Fear is at the root of Herod’s rage which moves him to kill the Innocents of Bethlehem, in his effort to kill Jesus, the newborn king. As Robert Ellsberg puts it so succinctly in All Saints,
It is the constant fear of every tyrant that somewhere, perhaps in an obscure village, perhaps at that very moment, there is a baby born who will one day signal the end of his power.
Fear kills something in us and moves us to kill, to consider the Other as enemy, as a threat to my power, to my existence.
That, too, is the point of one of Thomas Merton’s most pointed essays in New Seeds of Contemplation, “The Root of War Is Fear,” an essay which merits prayerful reading in these days.
At the root of all war is fear: not so much the fear men have of one another as the fear they have of everything. It is not merely that they do not trust one another; they do not even trust themselves. If they are not sure when someone else may turn around and kill them, they are still less sure when they may turn around and kill themselves. They cannot trust anything, because they have ceased to believe in God.
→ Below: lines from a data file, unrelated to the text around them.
(* ===== verification/Viem.v ===== *)
(** * viem's unit conversions

    [parseUnits(value, decimals)] turns a decimal string into a fixed-point
    [bigint] and throws on anything that is not [-?digits*.?digits*];
    [formatUnits(value, decimals)] prints a fixed-point [bigint] as the
    shortest decimal string; [maxUint256] is the amount every approval
    requests.  The library is not part of the repository: the definitions
    follow its published behaviour, operation by operation for
    [parseUnits], whose rounding of excess fraction digits goes through
    [Math.round(Number(...))] and is computed here with the binary64
    conversion of [JsNumber]. *)

From stdpp Require Import pretty.
From S2P Require Import Prelude Digits JsNumber.

Definition maxUint256 : Z := 2 ^ 256 - 1.

(** ** String helpers *)

(** [s.slice(0, n)] and [s.slice(n)] for [0 <= n]. *)
Fixpoint take_chars (n : nat) (s : string) : string :=
  match n, s with
  | S n', String c s' => String c (take_chars n' s')
  | _, _ => EmptyString
  end.

Fixpoint drop_chars (n : nat) (s : string) : string :=
  match n, s with
  | S n', String _ s' => drop_chars n' s'
  | _, _ => s
  end.

(** [s.replace(/(0+)$/, "")] *)
Fixpoint strip_trailing_zeros (s : string) : string :=
  match s with
  | EmptyString => EmptyString
  | String c s' =>
      match strip_trailing_zeros s' with
      | EmptyString => if Ascii.eqb c "0" then EmptyString else String c EmptyString
      | r => String c r
      end
  end.

(** ** parseUnits *)

(** The regular-expression test (an optional minus sign, digits, an
    optional point, digits, and nothing else) together with
    [value.split(".")] and the removal of the sign: the sign, the integer
    digits and the fraction digits ([None] when the string has no point). *)
Definition strip_sign (value : string) : bool * string :=
  match value with
  | String "-" r => (true, r)
  | _ => (false, value)
  end.

Definition split_decimal (value : string) : option (bool * string * option string) :=
  let '(negative, body) := strip_sign value in
  let '(integer, rest) := span_digits body in
  match rest with
  | EmptyString => Some (negative, integer, None)
  | String "." r =>
      let '(fraction, rest') := span_digits r in
      match rest' with
      | EmptyString => Some (negative, integer, Some fraction)
      | _ => None
      end
  | _ => None
  end.

(** [`${BigInt(s) + 1n}`] on a digit string. *)
Definition succ_digits (s : string) : string := pretty (digits_value s + 1)%N.

(** The branch taken when the fraction has more digits than [decimals]:
    the digit at position [decimals] is rounded with
    [Math.round(Number(`${unit}.${right}`))] and a carry is propagated into
    the kept digits and, past them, into the integer part. *)
Definition round_fraction (decimals : nat) (integer fraction : string) : string * string :=
  let left := take_chars (decimals - 1) fraction in
  let unit := take_chars 1 (drop_chars (decimals - 1) fraction) in
  let right := drop_chars decimals fraction in
  let rounded :=
    default 0 (Math_round (to_double
      (Dec false (digits_value (unit +:+ right)) (- Z.of_nat (String.length right))))) in
  let fraction1 :=
    if 9 <? rounded
    then pad_start (String.length left + 1) "0" (succ_digits left +:+ "0")
    else left +:+ pretty (Z.to_N rounded) in
  let '(integer2, fraction2) :=
    if (decimals <? String.length fraction1)%nat
    then (succ_digits integer, drop_chars 1 fraction1)
    else (integer, fraction1) in
  (integer2, take_chars decimals fraction2).

(** [BigInt(`${negative ? "-" : ""}${digits}`)]: a lone sign is a syntax
    error, an empty string is zero. *)
Definition bigint_of_signed_digits (negative : bool) (digits : string) : option Z :=
  match negative, digits with
  | true, EmptyString => None
  | _, _ =>
      n ← read_digits digits;
      Some (if negative then - Z.of_N n else Z.of_N n)
  end.

Definition parseUnits (value : string) (decimals : nat) : option Z :=
  '(negative, integer, fraction_opt) ← split_decimal value;
  let fraction := strip_trailing_zeros (default "0" fraction_opt) in
  let '(integer', fraction') :=
    match decimals with
    | O =>
        let up := default 0 (Math_round (to_double
          (Dec false (digits_value fraction) (- Z.of_nat (String.length fraction))))) in
        (if up =? 1 then succ_digits integer else integer, EmptyString)
    | _ =>
        if (decimals <? String.length fraction)%nat
        then round_fraction decimals integer fraction
        else (integer, pad_end decimals "0" fraction)
    end in
  bigint_of_signed_digits negative (integer' +:+ fraction').

(** ** formatUnits *)

(** The value divided by [10^decimals], printed without trailing fraction
    zeros and without a point when the fraction is zero. *)
Definition formatUnits (value : Z) (decimals : nat) : string :=
  let m := Z.abs_N value in
  let scale := (10 ^ N.of_nat decimals)%N in
  let integer := pretty (m / scale)%N in
  let fraction := strip_trailing_zeros (pad_start decimals "0" (pretty (m mod scale)%N)) in
  (if value <? 0 then "-" else "") +:+ integer +:+
  match fraction with
  | EmptyString => EmptyString
  | _ => "." +:+ fraction
  end.

(** ** Lemmas *)

Lemma repeat_char_add (n m : nat) (c : ascii) :
  repeat_char (n + m) c = repeat_char n c +:+ repeat_char m c.
Proof. induction n; [done|]. simpl. rewrite string_app_cons. by f_equal. Qed.

(** What the regular expression removes is a run of zeros. *)
Lemma strip_trailing_zeros_spec (s : string) :
  exists k, s = strip_trailing_zeros s +:+ repeat_char k "0" /\
            String.length s = (String.length (strip_trailing_zeros s) + k)%nat.
Proof.
  induction s as [|c s (k & IH & Hlen)]; [by exists 0%nat|]. simpl.
  destruct (strip_trailing_zeros s) as [|c' r] eqn:E.
  - destruct (Ascii.eqb_spec c "0") as [->|_].
    + exists (S k). split; [by rewrite IH at 1|simpl in *; lia].
    + exists k. split; [by rewrite IH at 1|simpl in *; lia].
  - exists k. rewrite string_app_cons. split; [by rewrite IH at 1|simpl in *; lia].
Qed.

(** Padding to [len] digits restores the zeros that were removed. *)
Lemma pad_end_strip_trailing_zeros (len : nat) (s : string) :
  (String.length s <= len)%nat ->
  pad_end len "0" (strip_trailing_zeros s) = pad_end len "0" s.
Proof.
  intros Hlen. destruct (strip_trailing_zeros_spec s) as (k & Hs & Hk).
  unfold pad_end. rewrite Hs at 3. rewrite string_app_assoc, <- repeat_char_add.
  do 2 f_equal. lia.
Qed.

(** A string that starts with digits, or with the point, has no sign. *)
Lemma strip_sign_digit (c : ascii) (r : string) :
  is_digit c = true -> strip_sign (String c r) = (false, String c r).
Proof. intros Hc%is_digit_inv. simpl in Hc. by destruct_or!; subst. Qed.

Lemma digits_not_signed (ds r : string) :
  all_digits ds = true ->
  strip_sign (ds +:+ "." +:+ r) = (false, ds +:+ "." +:+ r).
Proof.
  destruct ds as [|c ds]; [done|]. unfold all_digits. simpl.
  intros [Hc _]%andb_true_iff. by apply strip_sign_digit.
Qed.

Lemma split_decimal_fixed (ip fp : string) :
  all_digits ip = true -> all_digits fp = true ->
  split_decimal (ip +:+ "." +:+ fp) = Some (false, ip, Some fp).
Proof.
  intros Hip Hfp. unfold split_decimal.
  rewrite (digits_not_signed ip fp Hip), span_digits_all by done.
  change ("." +:+ fp) with (String "." fp). cbv iota. by rewrite span_digits_digits.
Qed.

Lemma split_decimal_digits (ds : string) :
  all_digits ds = true -> ds <> "" -> split_decimal ds = Some (false, ds, None).
Proof.
  intros H Hne. destruct (digits_head ds H Hne) as (c & ds' & -> & Hc).
  unfold split_decimal. by rewrite strip_sign_digit, span_digits_digits.
Qed.

(** A fixed-point amount with at most [decimals] fraction digits is read
    exactly. *)
Lemma parseUnits_fixed (ip fp : string) (i f : N) (d : nat) :
  read_digits ip = Some i -> read_digits fp = Some f ->
  (String.length fp <= S d)%nat ->
  parseUnits (ip +:+ "." +:+ fp) (S d) =
    Some (Z.of_N (i * 10 ^ N.of_nat (S d) + f * 10 ^ N.of_nat (S d - String.length fp))).
Proof.
  intros Hi Hf Hlen. unfold parseUnits.
  rewrite split_decimal_fixed by (apply read_digits_all_digits; eauto).
  cbn [mbind option_bind default from_option id]. cbv zeta iota.
  destruct (strip_trailing_zeros_spec fp) as (k & _ & Hk).
  replace (S d <? _)%nat with false by (symmetry; apply Nat.ltb_ge; lia).
  rewrite pad_end_strip_trailing_zeros by done. unfold bigint_of_signed_digits.
  by rewrite read_digits_app, Hi, read_digits_pad_end, Hf, pad_end_length, Nat.max_l.
Qed.

(** A whole amount is multiplied by [10^decimals]. *)
Lemma parseUnits_whole (ds : string) (n : N) (d : nat) :
  read_digits ds = Some n -> ds <> "" ->
  parseUnits ds (S d) = Some (Z.of_N (n * 10 ^ N.of_nat (S d))).
Proof.
  intros Hn Hne. unfold parseUnits.
  rewrite split_decimal_digits by (done || apply read_digits_all_digits; eauto).
  cbn [mbind option_bind default]. change (strip_trailing_zeros "0") with "".
  cbv zeta iota. cbn [String.length Nat.ltb Nat.leb]. unfold bigint_of_signed_digits.
  rewrite read_digits_app, Hn, read_digits_pad_end, pad_end_length, Nat.max_l by (simpl; lia).
  cbn [mbind option_bind read_digits read_digits_from String.length]. do 3 f_equal. lia.
Qed.

(** ** Examples *)

Example parseUnits_examples :
  parseUnits "100" 6 = Some 100000000 /\
  parseUnits "12.5" 6 = Some 12500000 /\
  parseUnits "1234.50" 6 = Some 1234500000 /\
  parseUnits "0.000001" 6 = Some 1 /\
  parseUnits "0.0000005" 6 = Some 1 /\
  parseUnits "0.0000004" 6 = Some 0 /\
  parseUnits "0.9999995" 6 = Some 1000000 /\
  parseUnits "1.9999999" 6 = Some 2000000 /\
  parseUnits "-1.5" 6 = Some (-1500000) /\
  parseUnits "" 6 = Some 0 /\
  parseUnits "." 6 = Some 0 /\
  parseUnits "1e5" 6 = None /\
  parseUnits "1,234.50" 6 = None /\
  parseUnits "Infinity" 6 = None /\
  parseUnits " 1" 6 = None.
Proof. by vm_compute. Qed.

Example formatUnits_examples :
  formatUnits 1234500000 6 = "1234.5" /\
  formatUnits 1 6 = "0.000001" /\
  formatUnits 0 6 = "0" /\
  formatUnits (-500000) 6 = "-0.5" /\
  formatUnits 1000000 6 = "1".
Proof. by vm_compute. Qed.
Fear consumes us. I see it consuming the people around me. I observe, from a distance, the fear that seems to be consuming people in the US.
And so war rages around us.
We fear for our lives and safety and so innocent children suffer, especially the innocents in Aleppo, Syria.
The foreign policies of Russia, Syria, the United States and many other countries are based in fear and so they rely on bombs, drones, and weapons of mass destruction (nuclear and otherwise) to seek security.
But we have let fear consume us. And so the children suffer.
There is an image by Judith Mehr going around the internet these days , entitled “Omran,angels are here,”which has at its center a child wounded in Aleppo, surrounded by three angels, who remind us of the three angels who visited Abraham.
Who will be the angels that comfort the children, the mothers, the victims of bombings?